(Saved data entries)
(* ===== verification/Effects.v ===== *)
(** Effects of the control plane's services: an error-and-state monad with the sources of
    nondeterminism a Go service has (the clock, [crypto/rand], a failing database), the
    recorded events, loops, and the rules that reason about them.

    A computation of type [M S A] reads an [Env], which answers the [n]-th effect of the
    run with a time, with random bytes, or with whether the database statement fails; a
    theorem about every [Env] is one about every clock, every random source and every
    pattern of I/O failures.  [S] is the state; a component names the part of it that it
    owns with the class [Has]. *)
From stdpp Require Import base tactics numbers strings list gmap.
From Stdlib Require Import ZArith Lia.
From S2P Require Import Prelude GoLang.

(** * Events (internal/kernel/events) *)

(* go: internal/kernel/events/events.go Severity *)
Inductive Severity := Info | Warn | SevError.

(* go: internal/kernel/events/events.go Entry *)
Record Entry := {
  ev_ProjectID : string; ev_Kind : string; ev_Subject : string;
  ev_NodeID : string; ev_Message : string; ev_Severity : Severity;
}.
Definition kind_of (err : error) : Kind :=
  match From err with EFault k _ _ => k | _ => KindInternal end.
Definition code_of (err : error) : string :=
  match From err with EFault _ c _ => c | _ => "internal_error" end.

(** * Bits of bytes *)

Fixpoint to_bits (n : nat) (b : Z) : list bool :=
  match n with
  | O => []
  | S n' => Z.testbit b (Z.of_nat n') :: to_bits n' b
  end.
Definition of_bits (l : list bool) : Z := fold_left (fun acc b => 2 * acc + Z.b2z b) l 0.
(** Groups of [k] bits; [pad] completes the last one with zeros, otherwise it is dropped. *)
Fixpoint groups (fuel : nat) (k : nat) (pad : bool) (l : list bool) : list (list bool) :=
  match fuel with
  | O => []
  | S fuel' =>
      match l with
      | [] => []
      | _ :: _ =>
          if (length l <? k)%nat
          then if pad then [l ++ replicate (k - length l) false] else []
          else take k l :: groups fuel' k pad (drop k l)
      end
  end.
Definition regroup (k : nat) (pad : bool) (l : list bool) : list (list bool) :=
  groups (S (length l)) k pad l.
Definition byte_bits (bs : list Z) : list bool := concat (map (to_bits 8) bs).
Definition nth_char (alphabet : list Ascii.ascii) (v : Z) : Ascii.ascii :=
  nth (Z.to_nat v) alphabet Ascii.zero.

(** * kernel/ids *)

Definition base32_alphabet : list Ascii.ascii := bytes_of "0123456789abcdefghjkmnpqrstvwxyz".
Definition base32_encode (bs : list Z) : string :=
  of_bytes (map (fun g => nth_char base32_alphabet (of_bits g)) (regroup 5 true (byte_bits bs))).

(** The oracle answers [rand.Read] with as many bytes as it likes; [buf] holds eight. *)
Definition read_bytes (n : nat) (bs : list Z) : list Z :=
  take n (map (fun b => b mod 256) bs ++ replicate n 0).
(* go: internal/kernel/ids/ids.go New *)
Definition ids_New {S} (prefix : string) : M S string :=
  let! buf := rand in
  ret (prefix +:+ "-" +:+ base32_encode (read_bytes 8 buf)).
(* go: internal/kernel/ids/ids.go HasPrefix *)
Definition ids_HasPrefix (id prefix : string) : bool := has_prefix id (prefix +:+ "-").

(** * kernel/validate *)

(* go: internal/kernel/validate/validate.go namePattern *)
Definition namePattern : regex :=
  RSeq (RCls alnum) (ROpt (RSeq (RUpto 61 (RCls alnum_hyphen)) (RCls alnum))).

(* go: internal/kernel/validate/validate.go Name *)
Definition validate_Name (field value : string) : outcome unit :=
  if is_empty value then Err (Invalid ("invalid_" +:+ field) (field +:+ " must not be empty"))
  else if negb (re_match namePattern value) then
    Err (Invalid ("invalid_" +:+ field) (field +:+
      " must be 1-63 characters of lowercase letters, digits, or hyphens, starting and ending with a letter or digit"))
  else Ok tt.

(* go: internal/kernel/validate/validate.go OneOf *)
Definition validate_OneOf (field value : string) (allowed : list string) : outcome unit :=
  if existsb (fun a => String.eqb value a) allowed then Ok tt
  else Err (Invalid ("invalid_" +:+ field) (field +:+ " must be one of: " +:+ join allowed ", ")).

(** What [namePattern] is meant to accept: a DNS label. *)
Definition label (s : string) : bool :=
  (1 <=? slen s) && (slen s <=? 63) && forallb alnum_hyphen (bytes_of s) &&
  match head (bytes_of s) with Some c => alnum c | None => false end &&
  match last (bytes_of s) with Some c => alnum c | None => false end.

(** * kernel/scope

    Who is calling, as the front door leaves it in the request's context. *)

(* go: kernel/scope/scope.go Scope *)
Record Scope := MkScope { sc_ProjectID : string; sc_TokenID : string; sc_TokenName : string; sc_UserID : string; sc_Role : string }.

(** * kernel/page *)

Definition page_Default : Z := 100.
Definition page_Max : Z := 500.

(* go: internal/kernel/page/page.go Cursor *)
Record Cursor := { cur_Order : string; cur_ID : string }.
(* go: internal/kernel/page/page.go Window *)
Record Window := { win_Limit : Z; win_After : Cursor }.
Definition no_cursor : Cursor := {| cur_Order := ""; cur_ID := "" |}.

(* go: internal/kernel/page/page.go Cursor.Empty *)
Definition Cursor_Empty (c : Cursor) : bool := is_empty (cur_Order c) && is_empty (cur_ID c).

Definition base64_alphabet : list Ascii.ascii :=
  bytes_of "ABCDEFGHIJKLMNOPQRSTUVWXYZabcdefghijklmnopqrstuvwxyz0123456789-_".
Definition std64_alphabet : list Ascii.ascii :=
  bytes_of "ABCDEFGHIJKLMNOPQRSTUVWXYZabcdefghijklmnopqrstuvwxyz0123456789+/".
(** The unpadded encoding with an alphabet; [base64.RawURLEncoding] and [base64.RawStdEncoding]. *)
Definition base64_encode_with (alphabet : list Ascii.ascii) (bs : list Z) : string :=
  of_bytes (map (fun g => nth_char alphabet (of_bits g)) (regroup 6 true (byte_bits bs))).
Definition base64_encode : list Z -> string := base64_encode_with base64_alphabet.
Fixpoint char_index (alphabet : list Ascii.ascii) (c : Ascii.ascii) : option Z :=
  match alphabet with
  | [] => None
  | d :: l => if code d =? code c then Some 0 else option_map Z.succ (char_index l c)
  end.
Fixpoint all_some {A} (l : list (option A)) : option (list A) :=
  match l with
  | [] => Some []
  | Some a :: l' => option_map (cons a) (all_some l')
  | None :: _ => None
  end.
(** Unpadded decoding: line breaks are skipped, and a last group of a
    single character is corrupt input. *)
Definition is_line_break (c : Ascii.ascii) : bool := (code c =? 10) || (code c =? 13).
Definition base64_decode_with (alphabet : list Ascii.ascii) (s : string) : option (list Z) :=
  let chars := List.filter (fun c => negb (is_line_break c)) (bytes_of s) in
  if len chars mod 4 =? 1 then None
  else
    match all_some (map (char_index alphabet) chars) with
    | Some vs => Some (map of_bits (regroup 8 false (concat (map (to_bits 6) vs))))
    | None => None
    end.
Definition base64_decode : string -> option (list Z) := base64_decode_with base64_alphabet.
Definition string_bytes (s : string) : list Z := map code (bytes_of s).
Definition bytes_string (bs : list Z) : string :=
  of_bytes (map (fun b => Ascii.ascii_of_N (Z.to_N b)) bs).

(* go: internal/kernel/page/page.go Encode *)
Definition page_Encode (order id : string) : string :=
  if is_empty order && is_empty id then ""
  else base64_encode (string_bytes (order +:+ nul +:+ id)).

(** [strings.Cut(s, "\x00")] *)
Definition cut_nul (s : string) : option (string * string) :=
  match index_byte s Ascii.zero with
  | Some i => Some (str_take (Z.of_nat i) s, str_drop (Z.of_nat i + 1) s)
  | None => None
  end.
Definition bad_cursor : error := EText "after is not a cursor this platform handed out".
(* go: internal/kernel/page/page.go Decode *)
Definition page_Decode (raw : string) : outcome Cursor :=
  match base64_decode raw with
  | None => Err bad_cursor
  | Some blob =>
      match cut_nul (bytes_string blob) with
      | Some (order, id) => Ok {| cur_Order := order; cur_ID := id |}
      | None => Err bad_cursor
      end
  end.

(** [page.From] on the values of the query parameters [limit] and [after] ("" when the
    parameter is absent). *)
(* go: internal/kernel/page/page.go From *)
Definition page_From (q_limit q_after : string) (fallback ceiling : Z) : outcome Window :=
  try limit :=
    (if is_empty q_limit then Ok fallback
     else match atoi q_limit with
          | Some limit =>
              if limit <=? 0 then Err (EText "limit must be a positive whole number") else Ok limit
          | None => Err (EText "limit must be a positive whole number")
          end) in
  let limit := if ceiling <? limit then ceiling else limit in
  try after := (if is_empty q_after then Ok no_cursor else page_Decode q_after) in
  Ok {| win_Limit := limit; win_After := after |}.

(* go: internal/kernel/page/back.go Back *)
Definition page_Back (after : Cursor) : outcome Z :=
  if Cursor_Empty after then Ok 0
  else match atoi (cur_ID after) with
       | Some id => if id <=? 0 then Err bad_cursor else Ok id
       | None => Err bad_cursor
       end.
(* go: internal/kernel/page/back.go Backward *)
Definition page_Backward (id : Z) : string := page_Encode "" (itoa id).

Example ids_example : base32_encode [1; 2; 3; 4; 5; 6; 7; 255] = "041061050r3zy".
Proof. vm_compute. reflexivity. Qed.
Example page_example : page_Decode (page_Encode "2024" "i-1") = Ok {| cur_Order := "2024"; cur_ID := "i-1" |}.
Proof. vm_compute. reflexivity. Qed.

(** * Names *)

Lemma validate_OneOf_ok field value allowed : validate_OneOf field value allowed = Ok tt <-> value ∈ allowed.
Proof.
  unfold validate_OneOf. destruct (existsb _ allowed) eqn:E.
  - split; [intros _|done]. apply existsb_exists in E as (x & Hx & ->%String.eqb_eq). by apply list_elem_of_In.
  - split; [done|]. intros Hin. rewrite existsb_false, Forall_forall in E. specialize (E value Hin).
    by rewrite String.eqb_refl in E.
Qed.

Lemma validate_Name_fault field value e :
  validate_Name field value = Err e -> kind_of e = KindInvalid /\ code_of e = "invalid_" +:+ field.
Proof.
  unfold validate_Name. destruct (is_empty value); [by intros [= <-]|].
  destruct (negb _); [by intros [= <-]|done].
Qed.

* Your goal *
Please reproduce the lines from the line with "Definition base64_decode : string" to the line with "match cut_nul (bytes_string blob) with", both ends included, exactly as they appear above.

* Answer *
Definition base64_decode : string -> option (list Z) := base64_decode_with base64_alphabet.
Definition string_bytes (s : string) : list Z := map code (bytes_of s).
Definition bytes_string (bs : list Z) : string :=
  of_bytes (map (fun b => Ascii.ascii_of_N (Z.to_N b)) bs).

(* go: internal/kernel/page/page.go Encode *)
Definition page_Encode (order id : string) : string :=
  if is_empty order && is_empty id then ""
  else base64_encode (string_bytes (order +:+ nul +:+ id)).

(** [strings.Cut(s, "\x00")] *)
Definition cut_nul (s : string) : option (string * string) :=
  match index_byte s Ascii.zero with
  | Some i => Some (str_take (Z.of_nat i) s, str_drop (Z.of_nat i + 1) s)
  | None => None
  end.
Definition bad_cursor : error := EText "after is not a cursor this platform handed out".
(* go: internal/kernel/page/page.go Decode *)
Definition page_Decode (raw : string) : outcome Cursor :=
  match base64_decode raw with
  | None => Err bad_cursor
  | Some blob =>
      match cut_nul (bytes_string blob) with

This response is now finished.